Plano para retirar nomes do cadastro negativo sai em breve, diz economista de Ciro Gomes

Em mesmo evento, Persio Arida, da campanha de Alckmin, diz que a medida custaria R$ 60 bilhões

Nelson Marconi, coordenador do programa de Ciro Gomes
Nelson Marconi, coordenador do programa de Ciro Gomes - Divulgação/Fundação Lemann
Flavia Lima
São Paulo

O plano proposto pelo candidato à presidência Ciro Gomes (PDT) de retirar cerca de 60 milhões de cadastros de inadimplentes, como o SPC (Serviço de Proteção ao Crédito) deve sair em breve, disse nesta sexta-feira (10) Nelson Marconi, coordenador do programa do candidato. 

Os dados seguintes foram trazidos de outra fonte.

(** The run of the Dashboard on a session that holds [products], in closed
    form: the page stops at the first pie chart that raises. *)
Definition mp_dashboard_spec (products : list ProductRow)
    : mp_session * list mp_element * result () :=
  let ss := {| mp_products := Some products |} in
  let sales_data := set_index_column Product_Name Total_Sales products in
  let stock_data := set_index_column Product_Name Stock products in
  let top := [mp_text Header Sales_and_Stock_Dashboard; mp_columns 2;
              mp_in (Column 0) (mp_text Subheader Highest_Sales_by_Product)] in
  if frame_empty products
  then (ss, [mp_text Header Sales_and_Stock_Dashboard;
             mp_status Info No_product_data], Ok ())
  else
    match pie sales_data with
    | Raise e => (ss, top, Raise e)
    | Ok fig1 =>
        let left :=
          top ++ [mp_in (Column 0) (mp_pie fig1);
                  mp_in (Column 1) (mp_text Subheader Highest_Stock_by_Product)] in
        match pie stock_data with
        | Raise e => (ss, left, Raise e)
        | Ok fig2 =>
            (ss, left ++ [mp_in (Column 1) (mp_pie fig2);
                          mp_text Subheader Current_Product_Data;
                          mp_dataframe (indexed products)], Ok ())
        end
    end.

(** A table whose two charts have a value that is not zero: a row with
    units sold and a row with units in stock. *)
Definition mp_plottable (products : list ProductRow) : Prop :=
  Exists (λ r, Total_Sales r ≠ 0%Z) products
  ∧ Exists (λ r, Stock r ≠ 0%Z) products.

(** The library draws the pie of a column: always when a value is not zero,
    and as [draws_zeros] says when all are. *)
Definition mp_drawn (col : ProductRow → Z) (products : list ProductRow) : Prop :=
  Forall (λ r, col r = 0%Z) products →
  draws_zeros (set_index_column Product_Name col products) = true.

(** The tables on which the Dashboard ends normally: those without rows,
    and those without a negative cell whose two pies the library draws. *)
Definition mp_charts_ok (products : list ProductRow) : Prop :=
  products = []
  ∨ (Forall (λ r, (0 ≤ Stock r)%Z ∧ (0 ≤ Total_Sales r)%Z) products
     ∧ mp_drawn Total_Sales products ∧ mp_drawn Stock products).

(** The run of Expiry Alerts on a session that holds [products], in closed
    form. *)
Definition expiry_alerts_spec (today : date) (products : list ProductRow)
    : mp_session * list mp_element * result () :=
  let expiring_products :=
    mask (λ r, (Expiry_Date r ≤ today + 30)%Z) (indexed products) in
  ({| mp_products := Some products |},
   mp_text Header Expiry_Date_Alerts ::
   (if frame_empty products then [mp_status Info No_products_available]
    else if frame_empty expiring_products then [mp_status Success None_expiring]
    else [mp_status Warning Expiring_within_30_days;
          mp_dataframe expiring_products]),
   Ok ()).

(** The page a request chooses. *)
Definition mp_page (req : mp_request) : script mp_session mp_element () :=
  match req with
  | Dashboard_page => mp_dashboard
  | Products_page f => save_product f
  | Sales_page f => record_sale f
  | Alerts_page today => expiry_alerts today
  end.

(** Stock and Total Sales of a row are not negative. *)
Definition row_ok (r : ProductRow) : Prop :=
  (0 ≤ Stock r)%Z ∧ (0 ≤ Total_Sales r)%Z.

(** Units on hand plus units sold. *)
Definition row_total (r : ProductRow) : Z := (Stock r + Total_Sales r)%Z.

(** What no run changes in a row: name, price, expiry date and
    Stock + Total Sales. *)
Definition row_static (r : ProductRow) : string * P * date * Z :=
  (Product_Name r, Price r, Expiry_Date r, row_total r).

(** The same four values as a product form gives them. *)
Definition form_static (f : product_form) : string * P * date * Z :=
  (pf_product_name f, pf_price f, pf_expiry_date f, pf_stock f).

(** A row is shadowed when an earlier row carries the same name. *)
Definition shadowed (products : list ProductRow) (j : nat) : Prop :=
  ∃ i r rj, i < j ∧ products !! i = Some r ∧ products !! j = Some rj
            ∧ Product_Name r = Product_Name rj.
End medipath.

Arguments ProductRow : clear implicits.
Arguments mp_session : clear implicits.
Arguments mp_element : clear implicits.
Arguments product_form : clear implicits.
Arguments mp_request : clear implicits.

(** ** Decision procedures *)

#[export] Instance ProductRow_eq_dec `{Amount P} : EqDecision (ProductRow P).
Proof. solve_decision. Defined.

#[export] Instance row_ok_dec `{Amount P} (r : ProductRow P) : Decision (row_ok r).
Proof. apply _. Defined.

#[export] Instance product_form_ok_dec `{Amount P} (f : product_form P) :
  Decision (product_form_ok f).
Proof. apply _. Defined.

#[export] Instance sale_form_ok_dec `{Amount P} (products : list (ProductRow P))
  (f : sale_form) : Decision (sale_form_ok products f).
Proof. apply _. Defined.

#[export] Instance mp_request_ok_dec `{Amount P} (ss : mp_session P)
  (req : mp_request P) : Decision (mp_request_ok ss req).
Proof. destruct req; apply _. Defined.

#[export] Instance mp_plottable_dec `{Amount P} (products : list (ProductRow P)) :
  Decision (mp_plottable products).
Proof. apply _. Defined.

#[export] Instance mp_drawn_dec `{Amount P, !PieChart} (col : ProductRow P → Z)
  (products : list (ProductRow P)) : Decision (mp_drawn col products).
Proof. apply _. Defined.

#[export] Instance mp_charts_ok_dec `{Amount P, !PieChart}
  (products : list (ProductRow P)) : Decision (mp_charts_ok products).
Proof. apply _. Defined.

#[export] Instance mp_trace_ok_dec `{Amount P, !PieChart}
  (reqs : list (mp_request P)) (ss : mp_session P) :
  Decision (mp_trace_ok reqs ss).
Proof. revert ss. induction reqs; intros ss; apply _. Defined.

"Estamos acabando de desenhar o mecanismo e vamos fazer um anúncio formal", disse Marconi, ao comentar o tema mais polêmico do debate entre economistas dos candidatos promovido pela Fundação Lemann e seus ex-bolsistas. 

Segundo Marconi, a ideia é renegociar essas dívidas com o setor bancário e obter um deságio. Ele disse que a dívida média desses inadimplentes está em R$ 1.400, mas não forneceu mais detalhes. 

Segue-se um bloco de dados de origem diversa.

(* ===== verification/RerunMedipath.v ===== *)
(** * RerunMedipath: runs of [src/medipath.py] that are stopped

    What a browser session of [medipath.py] holds when a run is stopped at
    an interaction that arrives while it is under way.

    - Dashboard and Expiry Alerts only read the session; Add / Update
      Products and Sales Entry assign it in one block, with no call of
      [st.*] between the assignment to Stock and the assignment to Total
      Sales ([mp_page_commits_once]).
    - A run stopped at a call of [st.*] has therefore left the table as it
      was or as the whole run leaves it, and has shown the first elements of
      the whole run ([mp_stopped_run]); [mp_sealed] is the instance of
      [Sealed] for the script.
    - The tables a browser session reaches when its runs may be stopped are
      tables it reaches by whole runs ([mp_stopped_runs_complete]), so Stock
      and Total Sales stay non-negative ([mp_stopped_runs_nonneg]).
    - A run of Sales Entry stopped at [st.success] has recorded the sale and
      shown no confirmation ([mp_unconfirmed_sale]); entered again, the
      sale is recorded twice ([mp_resubmitted_sale]).
    - With the tracer a run can be stopped between the two assignments:
      Stock is decremented and Total Sales is not ([mp_tracer_half_sale]). *)

From S2P Require Import Prelude Amount Frame Script Rerun Medipath.

Section rerun_medipath.
Context `{Amount P, !PieChart}.

(** The session after the run for [req], whole or stopped at a stop. *)
Definition mp_step_until (tracer : bool) (req : mp_request P)
    (stop : option nat) (ss : mp_session P) : mp_session P :=
  step_until medipath_script tracer req stop ss.

(** The sessions a browser session reaches when its runs may be stopped. *)
Definition mp_reach_until (tracer : bool) : mp_session P → Prop :=
  reach_until medipath_script mp_request_ok mp_start tracer.

(** The session every run continues from once it has initialised it. *)
Definition mp_initialised (ss : mp_session P) : mp_session P :=
  {| mp_products := Some (mp_table ss) |}.

(** A row whose Stock is decremented and whose Total Sales is not yet
    incremented. *)
Definition half_sold (q : Z) (r : ProductRow P) : ProductRow P :=
  set_Stock (Stock r - q) r.

(** Where the initialisation of the session can be stopped: with the
    tracer, at the test and at the assignment. *)
Definition mp_init_stops (tracer : bool) (ss : mp_session P)
    : list (mp_session P * list (mp_element P)) :=
  if tracer
  then (ss, []) :: (if mp_products ss is None then [(ss, [])] else [])
  else [].

(** The stops of a run of the script, from those of its page: the run can
    be stopped at the page configuration and the title, in the
    initialisation, in the sidebar, in the page, and at the rule of the
    footer when the page did not raise. *)
Definition mp_whole_stops (tracer : bool) (ss : mp_session P)
    (page_stops : list (mp_session P * list (mp_element P)))
    (x : mp_session P * list (mp_element P) * result ())
    : list (mp_session P * list (mp_element P)) :=
  [(ss, []); (ss, [mp_page_config])]
  ++ (shown [mp_page_config; mp_text Title Medimate] <$> mp_init_stops tracer ss)
  ++ [(mp_initialised ss, [mp_page_config; mp_text Title Medimate]);
      (mp_initialised ss, [mp_page_config; mp_text Title Medimate;
                           mp_in Sidebar (mp_text Title Navigation)])]
  ++ (shown mp_preamble <$> page_stops)
  ++ (if outcome x is Ok _
      then [(final_session x, mp_preamble ++ emitted x)] else []).

(** Where a read of the table can be stopped: with the tracer, in front of
    it. *)
Definition mp_read_stop (tracer : bool) (ss : mp_session P)
    : list (mp_session P * list (mp_element P)) :=
  if tracer then [(ss, [])] else [].

(** The stops of Sales Entry on a session that holds [products], when the
    button was clicked and the row [i] covers the quantity: at the header,
    at the three widgets and at the confirmation, and with the tracer in
    front of every access to the table, two of them between the assignment
    to Stock and the assignment to Total Sales. *)
Definition record_sale_stops (tracer : bool) (f : sale_form)
    (products : list (ProductRow P)) (i : nat)
    : list (mp_session P * list (mp_element P)) :=
  let ss := {| mp_products := Some products |} in
  let half :=
    {| mp_products := Some (alter (half_sold (sf_quantity_sold f)) i products) |} in
  let sold :=
    {| mp_products := Some (alter (sell (sf_quantity_sold f)) i products) |} in
  (ss, []) :: (shown [mp_text Header Record_Sales] <$>
    mp_read_stop tracer ss ++ mp_read_stop tracer ss
    ++ [(ss, []); (ss, [mp_input (Select_Product_box (Product_Name <$> products))]);
        (ss, [mp_input (Select_Product_box (Product_Name <$> products));
              mp_input Quantity_Sold_input])])
  ++ (shown (sale_widgets products) <$>
      mp_read_stop tracer ss ++ mp_read_stop tracer ss
      ++ mp_read_stop tracer ss ++ mp_read_stop tracer ss
      ++ mp_read_stop tracer half ++ mp_read_stop tracer half
      ++ [(sold, [])]).
End rerun_medipath.

(** The product is added; a sale of five units is stopped at its
    confirmation; a sale of twenty is stopped at the quantity widget. *)
Definition paracetamol_stopped : list (mp_request Z * option nat) :=
  [(Products_page paracetamol, None);
   (Sales_page (paracetamol_sale 5), Some 8);
   (Sales_page (paracetamol_sale 20), Some 6)].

No mesmo evento, Persio Arida, coordenador do programa econômico de Geraldo Alckmin (PSDB), qualificou a promessa de "irresponsável" e disse que, segundo suas contas, a medida custaria R$ 60 bilhões ou o equivalente a dois Bolsa Família. Marconi rebateu o valor, mas disse que ainda é preciso avançar nas contas.

João Paulo Capobianco, coordenador do plano de governo de Marina Silva, disse que a população não pode acreditar nesse tipo de promessa. "Não dá para acreditar em solução que vai tirar todo mundo do SPC e nem que vai resolver tudo com armamento", disse. 

Marconi rebateu: "é impressionante que a renegociar dívida de ruralista e de bancos ninguém se opõe, mas quando a gente fala em resolver endividamento das pessoas físicas –e não falamos que vamos endividar o governo para fazer–, tem gente que reclama", disse.